On Sunday November 9th, while the California GLBT community was marching and protesting the passage of Prop 8, a fighter and hero for the GLBT community had died. Hank Wilson, an activist since the early 70’s, has passed.

Wilson is known as a champion for the GLBT community, for people with HIV/AIDS, and a thorn in establishments sides. He dedicated his life to preventing the spread of AIDS.

hankwilsonPushing lawmakers to acknowledge and fight the AIDS Epidemic. Stopping hate in it’s tracks. Warning and educating people on the dangers of “poppers”. Never has there been such an activist for gay men’s health and freedom.

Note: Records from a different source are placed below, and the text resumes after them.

(** The invariant of the [while queue:] loop of [solve_bfs]. *)
Record bfs_inv (m : Maze) (start : Cell) (queue : list Cell)
    (came_from : gmap Cell (option Cell)) : Prop := {
  bi_start : came_from !! start = Some None;
  bi_back : ∀ c, is_Some (came_from !! c) → ∃ l, back m start came_from c l;
  bi_bounds : ∀ c, is_Some (came_from !! c) → in_bounds (width m) (height m) c;
  bi_queue : ∀ c, c ∈ queue → is_Some (came_from !! c);
  bi_closed : ∀ c, is_Some (came_from !! c) →
    c ∈ queue ∨ ∀ b, open_edge m c b → is_Some (came_from !! b)
}.

(** Cells still to discover, twice, plus the length of the queue. *)
Definition bfs_measure (m : Maze) (queue : list Cell)
    (came_from : gmap Cell (option Cell)) : nat :=
  2 * (length (all_cells (width m) (height m)) - size came_from) + length queue.

(** ** Concrete runs *)

(** [Maze.create(5, 5, seed=42)] under the generator [lcg]. *)
Definition demo5_result : option (outcome (Maze * N)) :=
  Eval vm_compute in @create lcg 50 5 5 (Some 42) 0%N.

Definition demo5 : Maze :=
  Eval vm_compute in
    match demo5_result with Some (Ok (m, _)) => m | _ => MkMaze 0 0 ∅ end.

Definition demo5_rng : N :=
  Eval vm_compute in
    match demo5_result with Some (Ok (_, g)) => g | _ => 0%N end.

(** A grid of two cells built by hand, the wall between them standing. *)
Definition walled : Maze := MkMaze 2 1 (init_cells 2 1).

(** ** Walls of the grid *)

(** Every absent wall lies between two cells of the grid. *)
Definition walls_inside (W H : Z) (cs : gmap Cell Walls) : Prop :=
  ∀ c w d, cs !! c = Some w → get_wall w d = false →
           in_bounds W H c ∧ in_bounds W H (step c d).

(** The number of [True] values in a cell's wall dictionary. *)
Definition walls_standing (w : Walls) : nat :=
  (Nat.b2n (wN w) + Nat.b2n (wS w) + Nat.b2n (wE w) + Nat.b2n (wW w))%nat.

(** The number of [True] wall values over the cells of the grid: what a
    renderer that draws one line per standing wall of each cell draws. *)
Definition wall_total (m : Maze) : nat :=
  sum_list ((λ c, from_option walls_standing 0%nat (cells m !! c))
              <$> all_cells (width m) (height m)).

(** The state of the loop of [_generate] after [n] iterations (or at its
    end, when it ends before). *)
Fixpoint gen_prefix `{R : Random} (n : nat) (W H : Z) (st : gen_state)
  : outcome gen_state :=
  match n with
  | O => Ok st
  | S n' =>
      match last (g_stack st) with
      | None => Ok st
      | Some current =>
          match gen_body W H st current with
          | Raise e => Raise e
          | Ok st' => gen_prefix n' W H st'
          end
      end
  end.

(** The bounds test [neighbors_open] makes in each direction. *)
Definition bounds_test (m : Maze) (c : Cell) (d : Dir) : bool :=
  match d with
  | North => 0 <=? c.2 - 1
  | South => c.2 + 1 <? height m
  | East => c.1 + 1 <? width m
  | West => 0 <=? c.1 - 1
  end.

(** The breadth-first order of the search: the cells in the queue are
    ordered by the length of their chain of predecessors, which differ by at
    most one; an expanded cell (discovered, no longer in the queue) is no
    farther than the cells in the queue; and the neighbours of an expanded
    cell are discovered, at most one step farther. *)
Record bfs_levels (m : Maze) (start : Cell) (queue : list Cell)
    (came_from : gmap Cell (option Cell)) : Prop := {
  lv_sorted : ∀ i j ci cj li lj,
    (i ≤ j)%nat → queue !! i = Some ci → queue !! j = Some cj →
    back m start came_from ci li → back m start came_from cj lj →
    (length li ≤ length lj ≤ length li + 1)%nat;
  lv_expanded : ∀ u lu c lc,
    back m start came_from u lu → u ∉ queue → c ∈ queue →
    back m start came_from c lc → (length lu ≤ length lc)%nat;
  lv_edge : ∀ u lu w,
    back m start came_from u lu → u ∉ queue → open_edge m u w →
    ∃ lw, back m start came_from w lw ∧ (length lw ≤ length lu + 1)%nat
}.

(** ** Drawing: [draw_maze] and [draw_solution_on_maze] of
    [generate_kids_mazes.py] *)

(** A pixel position [(x, y)]. *)
Abbreviation Point := (Z * Z)%type.













(** ** Page layout and book plan of [make_kdp_maze_book.py] *)

(** Python's [a // b] on integers: floor division, [ZeroDivisionError]
    ([None]) when [b] is zero. *)
Definition floordiv (a b : Z) : option Z :=
  if decide (b = 0) then None else Some (a / b).

(** What the head of a page builder computes before it draws. *)
Record page_layout := MkLayout {
  cell_size : Z;
  start_x : Z;
  start_y : Z;
  wall_width : Z
}.

(** The computation at the head of [draw_maze_page] and of [draw_key_page]:
    the area inside the margins ([reserved] pixels kept for the title), the
    largest cell size that fits, the corner that centres the maze, and the
    wall width [max(wall_min, cell_size // wall_div)].  [None] stands for
    [ZeroDivisionError]. *)
Definition layout_with (reserved wall_min wall_div : Z)
    (maze : Maze) (canvas_size : Z * Z) (margin : Z) : option page_layout :=
  let maze_width := canvas_size.1 - 2 * margin in
  let maze_height := canvas_size.2 - 2 * margin - reserved in
  match floordiv maze_width (width maze) with
  | None => None
  | Some across =>
      match floordiv maze_height (height maze) with
      | None => None
      | Some down =>
          let cell_size := Z.min across down in
          let maze_pixel_width := width maze * cell_size in
          let maze_pixel_height := height maze * cell_size in
          let start_x := margin + (maze_width - maze_pixel_width) / 2 in
          let start_y := margin + (maze_height - maze_pixel_height) / 2 in
          let wall_width := Z.max wall_min (cell_size / wall_div) in
          Some (MkLayout cell_size start_x start_y wall_width)
      end
  end.

(** [draw_maze_page]: 100 pixels reserved, [wall_width = max(2, cell_size // 15)]. *)
Definition maze_page_layout := layout_with 100 2 15.

(** [draw_key_page]: 60 pixels reserved, [wall_width = max(1, cell_size // 20)]. *)
Definition key_page_layout := layout_with 60 1 20.

(** [range(0, stop, step)] for a positive [step]. *)
Definition range_by (stop step : Z) : list Z :=
  (λ k, step * k) <$> seqZ 0 ((stop + step - 1) / step).

(** [l[i:j]] for [0 <= i <= j]. *)
Definition slice {A} (l : list A) (i j : Z) : list A :=
  take (Z.to_nat j - Z.to_nat i) (drop (Z.to_nat i) l).

(** The loop of [main] that cuts [all_keys] into the groups of the key
    pages: [for i in range(0, len(all_keys), 4): page_keys = all_keys[i:i+4]]. *)
Definition key_page_groups {A} (all_keys : list A) : list (list A) :=
  (λ i, slice all_keys i (i + 4)) <$> range_by (Z.of_nat (length all_keys)) 4.

(** What [create_4up_key_page] puts on the page for one key: the key image
    resized to [tile_size] and pasted with its top-left corner at [tile_at],
    and the maze id written at [tile_label_at]. *)
Record tile (Id Img : Type) := MkTile {
  tile_label : Id;
  tile_image : Img;
  tile_size : Z * Z;
  tile_at : Point;
  tile_label_at : Point;
}.
Arguments MkTile {Id Img}.
Arguments tile_label {Id Img}.
Arguments tile_image {Id Img}.
Arguments tile_size {Id Img}.
Arguments tile_at {Id Img}.
Arguments tile_label_at {Id Img}.

(** The loop [for i, (maze_id, key_img) in enumerate(keys[:4])] of
    [create_4up_key_page], from index [i] on; [None] is the [IndexError] of
    [positions[i]]. *)
Fixpoint paste_keys {Id Img} (positions : list Point) (key_width key_height : Z)
    (i : nat) (keys : list (Id * Img)) : option (list (tile Id Img)) :=
  match keys with
  | [] => Some []
  | (maze_id, key_img) :: keys =>
      if decide (4 ≤ i)%nat then Some []
      else
        pos ← positions !! i;
        let label_x := pos.1 + key_width / 2 - 30 in
        let label_y := pos.2 + key_height + 10 in
        tiles ← paste_keys positions key_width key_height (S i) keys;
        Some (MkTile maze_id key_img (key_width, key_height) pos (label_x, label_y) :: tiles)
  end.

(** [create_4up_key_page(keys, canvas_size)], as the list of the tiles it
    pastes on the white page. *)
Definition create_4up_key_page {Id Img} (keys : list (Id * Img)) (canvas_size : Z * Z)
  : option (list (tile Id Img)) :=
  let key_width := canvas_size.1 / 2 - 60 in
  let key_height := canvas_size.2 / 2 - 60 in
  let positions :=
    [(30, 30);
     (canvas_size.1 / 2 + 30, 30);
     (30, canvas_size.2 / 2 + 30);
     (canvas_size.1 / 2 + 30, canvas_size.2 / 2 + 30)] in
  paste_keys positions key_width key_height 0 (take 4 keys).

Many young people aren’t that familiar with his efforts, which is an shameful thing. You should know his works. He fought against the “Briggs Initiative”. Which was an effort to ban gays and lesbians from teaching in schools. He fought and rallied the community to force the SF Board of Education to add Sexual Orientation to the district’s nondiscrimination policy.

He spent years advocating for the prevention of HIV/AIDS. Getting federal and state funding to researchers and community groups. At the beginning of the epidemic leaders and lawmakers wouldn’t even talk publicly about AIDS let alone push for funding. But Wilson used rallies and marches to get them talking and most importantly funding the fight.

 

 

We, as a community, owe a lot to this legend. He was our friend, our brother and our hero.

Official statement of passing:

Henry “Hank” Wilson, who for more than 30 years has been a leader of both the Queer Liberation and AIDS Communities, died peacefully at 4 P.M. Sunday November 9th in Davies Hospital. A long-term HIV/AIDS survivor and “Thriver” he succumbed to Lung Cancer. I had seen him in the hour before; Hank was under sedation and was sleeping deeply, so I did not wake him. I am thankful that his passing was so gentle. I will post more as information becomes available.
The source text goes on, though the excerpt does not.